__Action item__:
Copy the whole listing below exactly, with nothing left out.

__Source material__:
Definition anchor_after {T} `{MerkleTree T} (rt : uint256) (o : option T) (e : CAnchorsCacheEntry T) : option T :=
  if ae_DIRTY e then
    if negb (ae_entered e) then None
    else if decide (rt = tree_empty_root (T := T)) then o else Some (ae_tree e)
  else o.

Lemma db_anchors_after {T} `{MerkleTree T} (m : gmap uint256 T) (mb : gmap uint256 (CAnchorsCacheEntry T)) rt :
  foldl db_anchors_step m (map_to_list mb) !! rt =
    match mb !! rt with Some e => anchor_after rt (m !! rt) e | None => m !! rt end.
Proof.
  rewrite (foldl_pointwise_key _ (fun k o e => anchor_after k o e)); [done|].
  intros mm k e. unfold anchor_after. simpl. destruct (ae_DIRTY e); [|done]. destruct (ae_entered e); simpl.
  - case_decide; [done|]. split; [apply lookup_insert_eq|]. intros. by rewrite lookup_insert_ne.
  - split; [apply lookup_delete_eq|]. intros. by rewrite lookup_delete_ne.
Qed.

(** Whether the database answers for a root, after a batch that never removes
    the empty root: the entry's flag. *)
Lemma db_anchor_known {T} `{MerkleTree T} (m : gmap uint256 T) mb rt :
  (forall rt e, mb !! rt = Some e ->
     (ae_DIRTY e = false -> ae_entered e = bool_decide (is_Some (DB_GetAnchorAt m rt)))
     /\ (rt = tree_empty_root (T := T) -> ae_entered e = true)) ->
  bool_decide (is_Some (DB_GetAnchorAt (foldl db_anchors_step m (map_to_list mb)) rt)) =
    match mb !! rt with
    | Some e => ae_entered e
    | None => bool_decide (is_Some (DB_GetAnchorAt m rt))
    end.
Proof.
  intros Hb. unfold DB_GetAnchorAt in *. rewrite db_anchors_after. unfold anchor_after.
  destruct (mb !! rt) as [e|] eqn:E; [|done].
  destruct (Hb rt e E) as [Hc He]. case_decide as Er.
  - rewrite He by done. done.
  - destruct (ae_DIRTY e); [|by rewrite Hc]. by destruct (ae_entered e).
Qed.

Lemma db_anchor_filed {T} `{MerkleTree T} (m : gmap uint256 T) mb rt tree :
  (forall rt tree, m !! rt = Some tree -> tree_root tree = rt) ->
  (forall rt e, mb !! rt = Some e -> tree_root (ae_tree e) = rt) ->
  foldl db_anchors_step m (map_to_list mb) !! rt = Some tree -> tree_root tree = rt.
Proof.
  intros Hm Hb. rewrite db_anchors_after. unfold anchor_after.
  destruct (mb !! rt) as [e|] eqn:E; [|apply Hm].
  repeat case_match; try apply Hm; try done. intros [= <-]. eauto.
Qed.

Lemma DB_node_after b d e i :
  DB_node e i (DB_BatchWrite b d) =
    match historyCacheMap b !! e with
    | Some hc => match hc_appends hc !! i with Some n => Some n | None => DB_node e i d end
    | None => DB_node e i d
    end.
Proof.
  unfold DB_node. simpl.
  rewrite (foldl_pointwise _ (fun o hc => Some (foldl (fun t kn => <[kn.1 := kn.2]> t) (default ∅ o)
                 (map_to_list (hc_appends hc))))).
  - destruct (historyCacheMap b !! e) as [hc|]; [|done]. simpl.
    rewrite (foldl_insert (fun n => n)). destruct (hc_appends hc !! i); [done|].
    by destruct (db_mmr_node d !! e).
  - intros mm k hc. simpl. split; [apply lookup_insert_eq|]. intros. by rewrite lookup_insert_ne.
Qed.

Lemma DB_history_after b d e :
  DB_GetHistoryLength e (DB_BatchWrite b d) =
    match historyCacheMap b !! e with Some hc => hc_length hc | None => DB_GetHistoryLength e d end
  /\ DB_GetHistoryRoot e (DB_BatchWrite b d) =
    match historyCacheMap b !! e with Some hc => hc_root hc | None => DB_GetHistoryRoot e d end.
Proof.
  unfold DB_GetHistoryLength, DB_GetHistoryRoot. simpl. unfold db_length_step, db_root_step.
  rewrite (foldl_insert hc_length), (foldl_insert hc_root). by destruct (historyCacheMap b !! e).
Qed.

__Result for this exercise__:
Definition anchor_after {T} `{MerkleTree T} (rt : uint256) (o : option T) (e : CAnchorsCacheEntry T) : option T :=
  if ae_DIRTY e then
    if negb (ae_entered e) then None
    else if decide (rt = tree_empty_root (T := T)) then o else Some (ae_tree e)
  else o.

Lemma db_anchors_after {T} `{MerkleTree T} (m : gmap uint256 T) (mb : gmap uint256 (CAnchorsCacheEntry T)) rt :
  foldl db_anchors_step m (map_to_list mb) !! rt =
    match mb !! rt with Some e => anchor_after rt (m !! rt) e | None => m !! rt end.
Proof.
  rewrite (foldl_pointwise_key _ (fun k o e => anchor_after k o e)); [done|].
  intros mm k e. unfold anchor_after. simpl. destruct (ae_DIRTY e); [|done]. destruct (ae_entered e); simpl.
  - case_decide; [done|]. split; [apply lookup_insert_eq|]. intros. by rewrite lookup_insert_ne.
  - split; [apply lookup_delete_eq|]. intros. by rewrite lookup_delete_ne.
Qed.

(** Whether the database answers for a root, after a batch that never removes
    the empty root: the entry's flag. *)
Lemma db_anchor_known {T} `{MerkleTree T} (m : gmap uint256 T) mb rt :
  (forall rt e, mb !! rt = Some e ->
     (ae_DIRTY e = false -> ae_entered e = bool_decide (is_Some (DB_GetAnchorAt m rt)))
     /\ (rt = tree_empty_root (T := T) -> ae_entered e = true)) ->
  bool_decide (is_Some (DB_GetAnchorAt (foldl db_anchors_step m (map_to_list mb)) rt)) =
    match mb !! rt with
    | Some e => ae_entered e
    | None => bool_decide (is_Some (DB_GetAnchorAt m rt))
    end.
Proof.
  intros Hb. unfold DB_GetAnchorAt in *. rewrite db_anchors_after. unfold anchor_after.
  destruct (mb !! rt) as [e|] eqn:E; [|done].
  destruct (Hb rt e E) as [Hc He]. case_decide as Er.
  - rewrite He by done. done.
  - destruct (ae_DIRTY e); [|by rewrite Hc]. by destruct (ae_entered e).
Qed.

Lemma db_anchor_filed {T} `{MerkleTree T} (m : gmap uint256 T) mb rt tree :
  (forall rt tree, m !! rt = Some tree -> tree_root tree = rt) ->
  (forall rt e, mb !! rt = Some e -> tree_root (ae_tree e) = rt) ->
  foldl db_anchors_step m (map_to_list mb) !! rt = Some tree -> tree_root tree = rt.
Proof.
  intros Hm Hb. rewrite db_anchors_after. unfold anchor_after.
  destruct (mb !! rt) as [e|] eqn:E; [|apply Hm].
  repeat case_match; try apply Hm; try done. intros [= <-]. eauto.
Qed.

Lemma DB_node_after b d e i :
  DB_node e i (DB_BatchWrite b d) =
    match historyCacheMap b !! e with
    | Some hc => match hc_appends hc !! i with Some n => Some n | None => DB_node e i d end
    | None => DB_node e i d
    end.
Proof.
  unfold DB_node. simpl.
  rewrite (foldl_pointwise _ (fun o hc => Some (foldl (fun t kn => <[kn.1 := kn.2]> t) (default ∅ o)
                 (map_to_list (hc_appends hc))))).
  - destruct (historyCacheMap b !! e) as [hc|]; [|done]. simpl.
    rewrite (foldl_insert (fun n => n)). destruct (hc_appends hc !! i); [done|].
    by destruct (db_mmr_node d !! e).
  - intros mm k hc. simpl. split; [apply lookup_insert_eq|]. intros. by rewrite lookup_insert_ne.
Qed.

Lemma DB_history_after b d e :
  DB_GetHistoryLength e (DB_BatchWrite b d) =
    match historyCacheMap b !! e with Some hc => hc_length hc | None => DB_GetHistoryLength e d end
  /\ DB_GetHistoryRoot e (DB_BatchWrite b d) =
    match historyCacheMap b !! e with Some hc => hc_root hc | None => DB_GetHistoryRoot e d end.
Proof.
  unfold DB_GetHistoryLength, DB_GetHistoryRoot. simpl. unfold db_length_step, db_root_step.
  rewrite (foldl_insert hc_length), (foldl_insert hc_root). by destruct (historyCacheMap b !! e).
Qed.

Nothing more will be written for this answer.